§ Exercise objective: Each line of the data below holding the word "number" must be copied.

[Collected data]
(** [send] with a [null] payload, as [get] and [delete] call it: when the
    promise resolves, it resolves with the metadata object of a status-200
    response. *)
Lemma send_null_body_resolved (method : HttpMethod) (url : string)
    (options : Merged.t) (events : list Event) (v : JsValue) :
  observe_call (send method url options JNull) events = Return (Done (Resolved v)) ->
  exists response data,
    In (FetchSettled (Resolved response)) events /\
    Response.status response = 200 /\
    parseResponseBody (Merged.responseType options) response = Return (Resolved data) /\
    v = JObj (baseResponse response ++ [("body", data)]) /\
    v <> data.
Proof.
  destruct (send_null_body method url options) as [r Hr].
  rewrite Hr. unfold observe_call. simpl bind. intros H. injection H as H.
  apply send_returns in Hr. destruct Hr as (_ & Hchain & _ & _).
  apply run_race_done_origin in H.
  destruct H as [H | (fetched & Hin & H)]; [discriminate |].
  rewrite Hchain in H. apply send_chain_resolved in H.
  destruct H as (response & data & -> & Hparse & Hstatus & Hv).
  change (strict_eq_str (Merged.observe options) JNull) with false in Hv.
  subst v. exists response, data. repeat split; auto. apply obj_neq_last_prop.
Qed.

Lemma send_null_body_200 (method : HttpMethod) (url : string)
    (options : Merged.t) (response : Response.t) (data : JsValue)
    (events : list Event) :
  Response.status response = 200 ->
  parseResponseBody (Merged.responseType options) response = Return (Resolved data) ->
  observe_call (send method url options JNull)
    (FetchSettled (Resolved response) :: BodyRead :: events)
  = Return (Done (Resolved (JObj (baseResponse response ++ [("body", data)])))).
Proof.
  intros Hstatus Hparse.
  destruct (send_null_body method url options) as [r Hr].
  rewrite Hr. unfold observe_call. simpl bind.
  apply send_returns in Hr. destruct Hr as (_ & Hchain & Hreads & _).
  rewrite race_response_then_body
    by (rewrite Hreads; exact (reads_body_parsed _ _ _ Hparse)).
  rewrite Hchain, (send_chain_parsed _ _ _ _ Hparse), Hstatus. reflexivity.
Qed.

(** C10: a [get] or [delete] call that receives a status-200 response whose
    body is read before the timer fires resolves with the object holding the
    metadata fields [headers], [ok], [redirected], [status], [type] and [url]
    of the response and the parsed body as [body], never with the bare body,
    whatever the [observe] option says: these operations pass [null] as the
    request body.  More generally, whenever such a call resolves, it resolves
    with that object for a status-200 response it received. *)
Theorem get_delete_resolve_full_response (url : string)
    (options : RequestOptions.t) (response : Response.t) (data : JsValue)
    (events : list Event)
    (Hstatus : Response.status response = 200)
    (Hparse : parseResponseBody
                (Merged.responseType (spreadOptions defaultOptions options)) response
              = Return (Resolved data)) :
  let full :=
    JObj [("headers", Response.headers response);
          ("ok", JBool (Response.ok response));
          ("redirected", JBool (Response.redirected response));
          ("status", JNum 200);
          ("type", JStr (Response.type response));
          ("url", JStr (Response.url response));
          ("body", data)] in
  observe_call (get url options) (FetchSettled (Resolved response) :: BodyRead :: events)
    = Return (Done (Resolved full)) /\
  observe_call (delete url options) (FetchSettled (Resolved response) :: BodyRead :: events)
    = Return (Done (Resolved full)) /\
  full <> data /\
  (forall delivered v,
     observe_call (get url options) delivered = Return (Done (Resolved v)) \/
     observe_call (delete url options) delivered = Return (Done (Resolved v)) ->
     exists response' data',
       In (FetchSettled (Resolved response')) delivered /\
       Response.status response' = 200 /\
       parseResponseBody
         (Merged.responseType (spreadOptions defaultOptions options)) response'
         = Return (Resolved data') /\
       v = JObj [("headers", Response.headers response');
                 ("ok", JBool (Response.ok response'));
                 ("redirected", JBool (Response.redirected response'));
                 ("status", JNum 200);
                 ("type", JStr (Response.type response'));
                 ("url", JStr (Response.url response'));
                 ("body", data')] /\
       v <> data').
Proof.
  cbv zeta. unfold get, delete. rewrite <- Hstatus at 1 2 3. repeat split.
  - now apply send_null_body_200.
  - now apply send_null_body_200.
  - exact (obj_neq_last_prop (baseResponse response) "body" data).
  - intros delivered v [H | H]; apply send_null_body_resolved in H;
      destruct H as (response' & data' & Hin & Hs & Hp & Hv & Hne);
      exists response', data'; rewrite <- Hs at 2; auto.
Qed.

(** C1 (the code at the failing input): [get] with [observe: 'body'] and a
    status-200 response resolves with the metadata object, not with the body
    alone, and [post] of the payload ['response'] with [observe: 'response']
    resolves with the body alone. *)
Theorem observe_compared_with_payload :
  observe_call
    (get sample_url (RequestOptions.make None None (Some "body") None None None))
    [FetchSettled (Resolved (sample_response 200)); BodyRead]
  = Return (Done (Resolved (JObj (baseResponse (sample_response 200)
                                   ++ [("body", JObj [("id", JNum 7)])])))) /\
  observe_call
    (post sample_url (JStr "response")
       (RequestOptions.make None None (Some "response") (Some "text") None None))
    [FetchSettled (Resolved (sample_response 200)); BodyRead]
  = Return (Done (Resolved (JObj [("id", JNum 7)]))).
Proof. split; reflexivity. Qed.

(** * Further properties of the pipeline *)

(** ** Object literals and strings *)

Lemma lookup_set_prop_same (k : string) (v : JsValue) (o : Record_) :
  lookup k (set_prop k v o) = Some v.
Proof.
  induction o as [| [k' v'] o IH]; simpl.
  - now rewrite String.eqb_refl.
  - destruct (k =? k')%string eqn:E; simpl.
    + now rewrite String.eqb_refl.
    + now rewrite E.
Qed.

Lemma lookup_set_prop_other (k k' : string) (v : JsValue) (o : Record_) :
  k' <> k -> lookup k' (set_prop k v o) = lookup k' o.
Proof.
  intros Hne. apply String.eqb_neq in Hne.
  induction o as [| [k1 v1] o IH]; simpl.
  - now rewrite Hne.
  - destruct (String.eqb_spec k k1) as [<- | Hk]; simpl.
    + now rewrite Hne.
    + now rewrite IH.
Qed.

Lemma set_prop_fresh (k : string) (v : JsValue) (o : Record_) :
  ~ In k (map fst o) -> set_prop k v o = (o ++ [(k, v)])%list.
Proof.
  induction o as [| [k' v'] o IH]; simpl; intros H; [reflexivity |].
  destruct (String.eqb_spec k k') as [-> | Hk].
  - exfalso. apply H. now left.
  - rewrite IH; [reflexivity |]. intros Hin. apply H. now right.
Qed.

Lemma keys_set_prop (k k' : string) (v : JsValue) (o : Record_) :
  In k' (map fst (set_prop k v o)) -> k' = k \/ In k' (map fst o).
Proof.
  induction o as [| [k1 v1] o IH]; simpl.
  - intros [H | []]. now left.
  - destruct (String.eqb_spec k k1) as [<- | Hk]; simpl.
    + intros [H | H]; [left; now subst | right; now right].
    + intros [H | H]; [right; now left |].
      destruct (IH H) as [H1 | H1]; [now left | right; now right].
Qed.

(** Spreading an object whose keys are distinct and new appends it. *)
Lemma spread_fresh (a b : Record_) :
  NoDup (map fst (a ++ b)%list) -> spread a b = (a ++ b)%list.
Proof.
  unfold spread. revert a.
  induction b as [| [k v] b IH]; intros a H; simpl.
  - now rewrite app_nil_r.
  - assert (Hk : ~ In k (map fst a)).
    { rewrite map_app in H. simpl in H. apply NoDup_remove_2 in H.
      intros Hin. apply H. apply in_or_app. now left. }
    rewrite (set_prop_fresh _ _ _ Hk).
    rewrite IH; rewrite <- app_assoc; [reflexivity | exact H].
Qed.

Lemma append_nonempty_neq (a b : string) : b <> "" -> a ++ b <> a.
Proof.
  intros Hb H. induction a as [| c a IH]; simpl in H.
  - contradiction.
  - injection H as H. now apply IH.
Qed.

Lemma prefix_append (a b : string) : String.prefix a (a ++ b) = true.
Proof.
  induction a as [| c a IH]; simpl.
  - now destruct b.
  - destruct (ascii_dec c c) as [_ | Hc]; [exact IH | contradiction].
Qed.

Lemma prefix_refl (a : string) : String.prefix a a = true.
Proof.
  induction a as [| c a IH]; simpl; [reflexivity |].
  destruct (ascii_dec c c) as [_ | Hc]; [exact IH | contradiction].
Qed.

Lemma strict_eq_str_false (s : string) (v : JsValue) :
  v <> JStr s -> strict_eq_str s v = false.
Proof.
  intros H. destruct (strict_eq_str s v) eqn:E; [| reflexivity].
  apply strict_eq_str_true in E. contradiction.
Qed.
--
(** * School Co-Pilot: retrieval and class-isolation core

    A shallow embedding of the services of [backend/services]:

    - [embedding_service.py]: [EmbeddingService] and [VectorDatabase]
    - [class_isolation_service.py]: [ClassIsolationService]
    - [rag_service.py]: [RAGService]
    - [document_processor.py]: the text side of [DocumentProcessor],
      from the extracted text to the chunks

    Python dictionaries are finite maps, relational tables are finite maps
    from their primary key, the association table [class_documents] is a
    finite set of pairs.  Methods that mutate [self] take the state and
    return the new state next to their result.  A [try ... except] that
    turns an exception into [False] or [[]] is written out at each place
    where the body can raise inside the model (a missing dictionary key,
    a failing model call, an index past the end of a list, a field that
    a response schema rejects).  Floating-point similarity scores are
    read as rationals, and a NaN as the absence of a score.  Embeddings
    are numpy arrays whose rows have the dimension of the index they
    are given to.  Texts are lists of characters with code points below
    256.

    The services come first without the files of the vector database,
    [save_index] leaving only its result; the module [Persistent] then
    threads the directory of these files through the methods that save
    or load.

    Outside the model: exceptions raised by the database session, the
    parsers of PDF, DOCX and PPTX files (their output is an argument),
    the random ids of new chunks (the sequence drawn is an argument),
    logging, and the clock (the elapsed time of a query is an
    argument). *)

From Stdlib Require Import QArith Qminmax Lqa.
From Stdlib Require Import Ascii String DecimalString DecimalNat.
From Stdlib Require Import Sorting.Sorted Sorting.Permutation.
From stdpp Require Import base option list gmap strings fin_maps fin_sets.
--
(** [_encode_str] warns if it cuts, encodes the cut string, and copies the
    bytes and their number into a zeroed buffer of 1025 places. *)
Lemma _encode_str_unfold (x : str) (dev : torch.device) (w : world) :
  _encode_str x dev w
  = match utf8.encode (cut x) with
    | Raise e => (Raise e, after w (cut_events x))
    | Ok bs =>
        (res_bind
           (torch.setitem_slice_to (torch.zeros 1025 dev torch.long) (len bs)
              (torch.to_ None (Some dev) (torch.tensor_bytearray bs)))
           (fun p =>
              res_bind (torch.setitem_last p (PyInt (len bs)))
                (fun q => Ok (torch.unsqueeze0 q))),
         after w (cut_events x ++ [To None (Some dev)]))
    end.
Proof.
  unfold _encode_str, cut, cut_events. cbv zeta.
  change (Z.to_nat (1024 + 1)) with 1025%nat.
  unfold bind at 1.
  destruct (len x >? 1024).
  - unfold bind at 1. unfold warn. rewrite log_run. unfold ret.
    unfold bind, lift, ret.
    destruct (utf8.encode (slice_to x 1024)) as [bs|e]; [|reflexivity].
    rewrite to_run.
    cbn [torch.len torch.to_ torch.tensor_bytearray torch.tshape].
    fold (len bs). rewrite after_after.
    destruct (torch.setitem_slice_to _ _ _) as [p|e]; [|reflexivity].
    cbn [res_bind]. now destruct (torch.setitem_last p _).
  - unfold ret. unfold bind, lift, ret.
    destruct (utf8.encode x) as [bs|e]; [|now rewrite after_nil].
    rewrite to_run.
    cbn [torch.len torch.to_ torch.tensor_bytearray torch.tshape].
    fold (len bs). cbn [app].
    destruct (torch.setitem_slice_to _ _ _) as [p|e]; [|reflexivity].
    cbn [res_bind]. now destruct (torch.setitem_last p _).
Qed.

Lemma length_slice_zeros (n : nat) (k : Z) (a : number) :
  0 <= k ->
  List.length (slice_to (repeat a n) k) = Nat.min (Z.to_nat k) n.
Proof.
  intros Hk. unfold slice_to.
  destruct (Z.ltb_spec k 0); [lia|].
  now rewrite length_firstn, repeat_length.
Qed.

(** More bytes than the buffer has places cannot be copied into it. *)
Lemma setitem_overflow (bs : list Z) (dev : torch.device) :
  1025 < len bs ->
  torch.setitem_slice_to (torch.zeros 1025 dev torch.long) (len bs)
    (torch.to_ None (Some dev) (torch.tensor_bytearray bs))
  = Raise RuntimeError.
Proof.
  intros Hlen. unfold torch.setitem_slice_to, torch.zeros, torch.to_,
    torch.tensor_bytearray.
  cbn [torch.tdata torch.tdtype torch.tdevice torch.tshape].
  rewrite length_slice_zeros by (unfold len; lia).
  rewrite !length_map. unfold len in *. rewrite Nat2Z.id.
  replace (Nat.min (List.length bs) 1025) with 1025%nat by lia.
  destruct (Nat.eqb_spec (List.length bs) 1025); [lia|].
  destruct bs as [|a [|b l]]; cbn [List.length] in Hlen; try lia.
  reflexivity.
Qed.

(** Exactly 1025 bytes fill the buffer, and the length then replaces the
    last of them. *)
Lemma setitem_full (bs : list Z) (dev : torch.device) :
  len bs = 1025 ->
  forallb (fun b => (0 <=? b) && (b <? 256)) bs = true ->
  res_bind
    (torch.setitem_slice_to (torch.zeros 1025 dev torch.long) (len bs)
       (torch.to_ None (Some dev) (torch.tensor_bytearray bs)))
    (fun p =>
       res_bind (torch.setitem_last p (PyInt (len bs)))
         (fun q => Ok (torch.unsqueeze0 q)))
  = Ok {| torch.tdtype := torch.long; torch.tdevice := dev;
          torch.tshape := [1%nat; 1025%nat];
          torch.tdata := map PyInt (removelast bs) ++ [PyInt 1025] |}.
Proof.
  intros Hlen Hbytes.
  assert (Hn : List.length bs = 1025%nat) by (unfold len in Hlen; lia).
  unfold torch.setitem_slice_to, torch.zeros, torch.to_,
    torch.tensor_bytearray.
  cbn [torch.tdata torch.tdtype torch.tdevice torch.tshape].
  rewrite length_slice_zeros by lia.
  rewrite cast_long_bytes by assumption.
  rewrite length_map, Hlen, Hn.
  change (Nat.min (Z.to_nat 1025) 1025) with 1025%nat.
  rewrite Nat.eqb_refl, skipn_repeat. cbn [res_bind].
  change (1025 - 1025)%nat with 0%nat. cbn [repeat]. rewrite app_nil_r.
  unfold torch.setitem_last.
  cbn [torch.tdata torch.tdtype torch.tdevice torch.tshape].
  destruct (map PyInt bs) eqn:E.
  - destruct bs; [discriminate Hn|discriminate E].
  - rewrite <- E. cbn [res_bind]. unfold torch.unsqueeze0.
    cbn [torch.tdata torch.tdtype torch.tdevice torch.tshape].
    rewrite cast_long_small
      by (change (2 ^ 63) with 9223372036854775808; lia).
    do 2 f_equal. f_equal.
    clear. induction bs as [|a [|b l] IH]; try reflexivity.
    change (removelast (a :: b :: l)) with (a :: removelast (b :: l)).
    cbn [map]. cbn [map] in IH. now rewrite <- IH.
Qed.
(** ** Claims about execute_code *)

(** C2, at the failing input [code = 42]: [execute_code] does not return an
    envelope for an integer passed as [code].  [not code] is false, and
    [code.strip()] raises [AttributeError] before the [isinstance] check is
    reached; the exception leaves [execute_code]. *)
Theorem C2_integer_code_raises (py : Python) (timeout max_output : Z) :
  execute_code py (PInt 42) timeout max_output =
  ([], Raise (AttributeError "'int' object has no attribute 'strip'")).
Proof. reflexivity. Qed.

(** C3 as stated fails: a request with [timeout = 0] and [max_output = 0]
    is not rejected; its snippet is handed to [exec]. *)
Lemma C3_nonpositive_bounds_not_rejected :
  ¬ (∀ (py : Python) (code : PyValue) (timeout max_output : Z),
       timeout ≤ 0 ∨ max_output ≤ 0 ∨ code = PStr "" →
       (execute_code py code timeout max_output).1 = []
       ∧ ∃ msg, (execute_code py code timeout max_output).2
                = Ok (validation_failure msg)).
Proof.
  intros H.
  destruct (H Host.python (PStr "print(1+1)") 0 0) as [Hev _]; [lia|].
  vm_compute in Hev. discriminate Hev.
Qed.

§ Solution:
    bytes and their number into a zeroed buffer of 1025 places. *)
Lemma length_slice_zeros (n : nat) (k : Z) (a : number) :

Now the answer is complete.